LES « SUORE » ESPAGNOLES

À Rome, cette foule sœurs, moitié espagnole et moitié italienne, qui se distingue par son extrême jeunesse, son travail efficace et par le fait qu’elles chantent toujours aux récréations, ne peut pas passer inaperçue. C’est alors que commence un harcèlement auquel la fondatrice sera toujours soumise : celui des évêques qui veulent qu’elle envoie des sœurs pour fonder des communautés dans leurs diocèses. La Mère est jalouse de ses filles. Elle les aime avec des sentiments à la fois spirituels et maternels. C’est toujours une grande souffrance pour elle de se séparer d’une de ses filles et, de plus, elle attend sans être pressée que s’accomplisse la promesse que lui fit un certain Cardinal, qui pour retarder l’approbation, prétexta la jeunesse excessive de ses membres. « Je le reconnais, sont des fillettes, mais je vous promets sur l’honneur que la Congrégation portera remède à ce défaut jour après jour ». (Et quel remède nous avons vu !)

 

COLLEVALENZA DI TODI

L’évêque de Camerino, Monseigneur Bruno Fratteggiani, écrit dans la préface de l’un de ses livres : « Beaucoup me posent des questions sur les miracles de Mère Espérance. J’y répondre: Allez à Collevalenza et vous en verrez un. Collevalenza est le miracle de Mère Espérance ».
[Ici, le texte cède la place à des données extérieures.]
(* ===== verification/AwgProps.v ===== *)
(** * Waveform generators: theorems about the commands ([Awg.v])

    Component lists: [sorted_components], [waveforms_added], [stopped_by],
    [stretch_retired]; and the bindings of slots to channels,
    [channel_of_one_slot], over all sequences of the operations. *)
From Stdlib Require Import Reals.
From S2P Require Import Prelude CFloat Iir GdsRand AwgFunc AwgSort Awg AwgCalc.
Import Iir AwgFunc AwgSort Awg AwgCalc.

Module AwgProps.

(** ** Putting in at a place *)
Section insert_at.
Context {A : Type} `{!Inhabited A}.
Implicit Types (l : list A).

Lemma insert_at_perm k (x : A) l : insert_at k x l ≡ₚ x :: l.
Proof. unfold insert_at. by rewrite <- Permutation_middle, take_drop. Qed.
Lemma length_insert_at k (x : A) l : length (insert_at k x l) = S (length l).
Proof. by rewrite (Permutation_length (insert_at_perm k x l)). Qed.
Lemma insert_at_lookup k (x : A) l i :
  (k <= length l)%nat →
  insert_at k x l !!! i = if (i <? k)%nat then l !!! i else if (i =? k)%nat then x else l !!! (i - 1)%nat.
Proof.
  intros Hk. unfold insert_at. assert (Hl : length (take k l) = k) by (rewrite length_take; lia).
  destruct (Nat.ltb_spec i k) as [Hi|Hi].
  - rewrite lookup_total_app_l by lia. rewrite !list_lookup_total_alt, lookup_take_lt by done. done.
  - rewrite lookup_total_app_r by lia. rewrite Hl. destruct (Nat.eqb_spec i k) as [->|Hn].
    + by rewrite Nat.sub_diag.
    + replace (i - k)%nat with (S (i - 1 - k)) by lia.
      change ((x :: drop k l) !!! S (i - 1 - k)%nat) with (drop k l !!! (i - 1 - k)%nat).
      rewrite !list_lookup_total_alt, lookup_drop. do 2 f_equal. lia.
Qed.
End insert_at.

Section components.
Context {F : Type} `{FloatOps F, Libm F}.
Local Abbreviation Comp := (AWG_Component F).
Implicit Types (l cs : list Comp) (cp : Comp).

Lemma ordered_insert l cp k :
  ordered l → (k <= length l)%nat →
  (∀ i, (i < k)%nat → start (l !!! i) <= start cp) → (∀ i, (k <= i < length l)%nat → start cp < start (l !!! i)) →
  ordered (insert_at k cp l).
Proof.
  intros Ho Hk Hlo Hhi i j Hij. rewrite length_insert_at in Hij. rewrite !insert_at_lookup by done.
  destruct (Nat.ltb_spec i k), (Nat.ltb_spec j k).
  - apply Ho. lia.
  - destruct (Nat.eqb_spec j k); [by apply Hlo|]. apply Ho. lia.
  - lia.
  - destruct (Nat.eqb_spec i k), (Nat.eqb_spec j k); try lia.
    + pose proof (Hhi (j - 1)%nat ltac:(lia)). lia.
    + apply Ho. lia.
Qed.

(** ** Adding *)
Definition present (cp : Comp) : Prop := wtype cp ≠ awgNone.
#[export] Instance present_dec cp : Decision (present cp) := ltac:(unfold present; apply _).

Lemma add_loop_spec pgsize (V W cs : list Comp) rbs n :
  Forall present V → (∀ cp, head W = Some cp → ¬ present cp) →
  ordered cs → length rbs = length cs → Z.of_nat (length cs) <= MAX_NUM_AWG_COMPONENTS →
  let m := Nat.min (length V) (Z.to_nat MAX_NUM_AWG_COMPONENTS - length cs)%nat in
  ∃ cs' rbs', add_loop pgsize (V ++ W) cs rbs n = Some (cs', rbs', n + Z.of_nat m) ∧
    ordered cs' ∧ cs' ≡ₚ take m V ++ cs ∧ length rbs' = length cs'.
Proof.
  revert cs rbs n. induction V as [|v V IH]; intros cs rbs n HV HW Ho Hl Hm m.
  - exists cs, rbs. subst m. cbn [app length take Nat.min]. rewrite Z.add_0_r.
    destruct W as [|w W]; [done|]. cbn [add_loop]. pose proof (HW w eq_refl) as Hw. unfold present in Hw.
    destruct (Z.eqb_spec (wtype w) awgNone); [|tauto]. cbn [negb]. by rewrite andb_false_r.
  - apply Forall_cons in HV as [Hv HV]. cbn [app add_loop].
    destruct (Z.ltb_spec (Z.of_nat (length cs)) MAX_NUM_AWG_COMPONENTS) as [Hroom|Hfull].
    + unfold present in Hv. rewrite (proj2 (Z.eqb_neq _ _) Hv). cbn [negb andb].
      destruct (search_place cs v Ho) as (k & -> & Hk & Hlo & Hhi). cbn [mbind option_bind].
      destruct (IH (insert_at k v cs) (insert_at k (new_block pgsize v) rbs) (n + 1)) as (cs' & rbs' & -> & Ho' & Hp & Hl').
      * done.
      * done.
      * by apply ordered_insert.
      * by rewrite !length_insert_at, Hl.
      * rewrite length_insert_at. lia.
      * rewrite length_insert_at in *. unfold MAX_NUM_AWG_COMPONENTS in *.
        set (m' := Nat.min (length V) (Z.to_nat 5000 - S (length cs))%nat) in *.
        assert (Em : m = S m') by (subst m m'; cbn [length]; lia). exists cs', rbs'. rewrite Em.
        split; [do 2 f_equal; lia|]. split; [done|]. split; [|done].
        rewrite Hp. cbn [take app]. rewrite insert_at_perm. by rewrite Permutation_middle.
    + exists cs, rbs. assert (Em : m = 0%nat) by (subst m; unfold MAX_NUM_AWG_COMPONENTS in *; lia). rewrite Em, Z.add_0_r. cbn [andb]. done.
Qed.

Lemma quot_between d r : 0 < r → Z.min 0 d <= r * Z.quot d r <= Z.max 0 d.
Proof.
  intros Hr. pose proof (Z.quot_rem' d r). destruct (Z.le_gt_cases 0 d) as [Hd|Hd].
  - pose proof (Z.rem_bound_pos d r Hd Hr). pose proof (Z.quot_pos d r Hd ltac:(lia)). nia.
  - pose proof (Z.rem_bound_pos_neg d r Hr ltac:(lia)). assert (Z.quot d r <= 0) by nia. nia.
Qed.

Lemma prepare_start t cp :
  t + _EPOCH < LAST_TIME → start cp < LAST_TIME →
  (present (prepare_comp t cp) → start (prepare_comp t cp) < LAST_TIME) ∧
  (¬ present (prepare_comp t cp) → start (prepare_comp t cp) = LAST_TIME).
Proof.
  intros Ht Hs. unfold prepare_comp.
  set (c1 := if start cp <=? 0 then _ else cp). assert (H1 : start c1 < LAST_TIME).
  { unfold c1. destruct (start cp <=? 0); [|done]. cbn zeta. destruct (_ || _); exact Ht. }
  set (c2 := if awgIsValidComponent c1 then c1 else set_wtype awgNone c1).
  assert (H2 : start c2 < LAST_TIME) by (unfold c2; destruct (awgIsValidComponent c1); done).
  cbv zeta. unfold present. destruct (Z.eqb_spec (wtype c2) awgNone) as [E|E].
  - rewrite (proj2 (Z.eqb_eq (wtype (set_start LAST_TIME c2)) awgNone) E). cbn [negb andb]. split; [|done]. intros []. exact E.
  - rewrite (proj2 (Z.eqb_neq _ _) E). cbn [negb andb].
    destruct (Z.ltb_spec 0 (restart c2)) as [Hr|Hr]; cbn [andb]; [|by split; [|tauto]].
    destruct (_ && _); [|by split; [|tauto]]. split; [|intros Hn; exfalso; by apply Hn]. intros _. cbn [start set_start].
    pose proof (quot_between (t - start c2) (restart c2) Hr). assert (0 <= _EPOCH) by done. lia.
Qed.
(** C8: a stream from the client to the output. A page a client has sent and that
    was accepted is played at its epoch: whatever pages of other epochs any
    client sends and whatever epochs are played while it waits, an endless
    stream component that has started then adds it, times its scale, to the
    output. *)
Theorem stream_delivered (now tm ep i j r dly nowp : Z) (fuel : nat) (y vp : list R) (s0 s1 s2 : Bank R)
    (cp : AWG_Component R) (b : GdsRand.randBlock R) :
  let pg := pagesize (slot s0 i) in
  let e := (16 * tm + ep + j)%Z in
  in_time now tm ep → streams_ok s0 → (0 < pg)%Z → unbreakable (slot s0 i) = false →
  sendWaveformAWG now s0 i tm ep y = Some (s1, r) → (0 <= r)%Z → (0 <= j < Z.quot (Z.of_nat (length y)) pg)%Z →
  rtc (between i e) s1 s2 →
  endless cp → wtype cp = awgStream → 0 <= comp_time (e / 16) (e mod 16) dly cp → Z.of_nat (length vp) = pg →
  ∃ st, calcAWGComp fuel nowp (e / 16) (e mod 16) dly cp b (buffers s2 i) vp =
    Some (0%Z, cp, b, st, imap (λ k v, v + par cp !!! 0%nat * y !!! (Z.to_nat (j * pg) + k)%nat) vp).
Proof.
  intros pg e Hin Hs Hpg Hu E Hr Hj Hb Hcp Hw Ht Hl.
  destruct (send_cases _ _ _ _ _ _ _ _ Hin Hs Hpg E) as [_ [[_ [Hr'|Hu']]|(Hi & n & st' & W & E1)]]; [lia|congruence|].
  fold pg in W. destruct W as (Hn & Hy & Hlo & Hhi & Hl' & Hput & _).
  rewrite Hy, (Z.mul_comm _ n), Z.quot_mul in Hj by lia.
  assert (He : (0 <= e)%Z) by (destruct Hin as (_ & ? & ?); subst e; lia).
  assert (Hs1 : streams_ok s1) by (by eapply streams_ok_insert).
  assert (Hp : buffers s1 i !!! epoch_index e = page_of pg y e j).
  { unfold buffers. rewrite (buffers_insert s0 _ i i st' Hs Hi Hi E1), decide_True by done. by apply Hput. }
  assert (Hp2 : buffers s2 i !!! epoch_index e = page_of pg y e j) by (rewrite (waits i e s1 s2 Hs1 Hi He); rewrite ?Hp; done).
  unfold calcAWGComp. rewrite Hw. cbn [Z.eqb Pos.eqb awgNone awgSine awgSquare awgRamp awgTriangle awgConst awgImpulse awgNoiseN awgNoiseU awgArb awgStream orb].
  set (t := comp_time _ _ _ _) in *. assert (Hep : 0 <= seconds _EPOCH).
  { unfold seconds, __ONESEC. rops. apply Rlt_le, Rdiv_lt_0_compat; by apply IZR_lt. }
  rops. destruct (Rlt_dec _ _); [lra|]. rewrite stream_index_epoch by done. cbn [mbind option_bind]. rewrite Hp2.
  cbn [time epoch page_of]. rewrite !Z.eqb_refl. cbn [andb].
  rewrite stream_page; [|done|done|done|done]. cbn [mbind option_bind]. eexists. do 2 f_equal.
  apply imap_ext. intros k v Hk. apply lookup_lt_Some in Hk. do 2 f_equal. cbn [buf page_of].
  rewrite !list_lookup_total_alt, lookup_take_lt by lia. by rewrite lookup_drop.
Qed.

(** *** A witness *)
Definition some_stream : AWG_Component R := awgStreamComponentEx 2000000000 5.
Definition sent_bank : Bank R := default some_bank (fst <$> sendWaveformAWG 0 some_bank 3 2 0 [7; 8]).
Lemma stream_delivered_witness :
  ∃ st, calcAWGComp 0 0 2 0 0 some_stream GdsRand.zero_block (buffers sent_bank 3) [0; 0] =
    Some (0%Z, some_stream, GdsRand.zero_block, st, imap (λ k v, v + par some_stream !!! 0%nat * [7; 8] !!! (Z.to_nat (0 * 2) + k)%nat) [0; 0]).
Proof.
  apply (stream_delivered 0 2 0 3 0 3 0 0 0 [7; 8] [0; 0] some_bank sent_bank sent_bank some_stream GdsRand.zero_block);
    try reflexivity; try done.
  - split; [reflexivity|]. apply Forall_replicate. reflexivity.
  - unfold comp_time, seconds, __ONESEC. rops. change (s64 _) with 0%Z. unfold Rdiv. lra.
Defined.

Close Scope R_scope.
End AwgStream.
Elle vint à ce petit village de l’Ombrie franciscaine en 1951. A ce moment-là, il était tellement petit qui n’était même pas sur la carte, mais maintenant…

Pour y arriver, il fallait quitter la route principale qui va de Rome à Florence cinquante kilomètres avant de Pérouse. Quelques granges curieuses à droite, en haut d’une colline, indiquaient qu’il restait encore un kilomètre à parcourir. Puis un poteau indicateur : « Rome 121 km ». Aujourd’hui, le clocher futuriste de Julio Lafuente, qui domine tout un spectaculaire complexe religieux, se voit déjà de loin.

... mais ton cœur plus encore en est l’icône !

Mère Espérance s’y installa comme elle a pu en ce mois d’août 1951. Dans les bagages, comme toujours, beaucoup de foi, une joie immense et la détermination ferme de suivre le Seigneur jusqu’au bout du monde s’il le fallait. Combien de fois a-t-elle demandé au Seigneur : «Mais pourquoi est-ce que tu m’as amenée ici ? ». Aujourd’hui, c’est tout à fait clair.

Le village, qui n’avait pas mil habitants, tous dispersés dans des fermes, était célèbre dans la région, principalement pour son bois de chênes où les chasseurs remplissaient leurs filets d’oiseaux. C’est là que Jésus lui donna la première explication: «Esperance, nous allons transformer ce bois en un lieu pour prendre des âmes. Ils viendront en foules, plus nombreuses que ces oiseaux. Ici, ils apprendront à mieux me connaître». Vas-y, donc, au travail !

Le 15 août, elle s’y établit pour de bon avec ses Servantes et les Fils de l’Amour Miséricordieux qu’elle venait tout juste de fonder à Rome.

Le père Alfredo di Penta sourit modestement quand quelque ignorant l’appelle co-fondateur.

– Il n’y a qu’une fondatrice, et elle est grande : la Mère.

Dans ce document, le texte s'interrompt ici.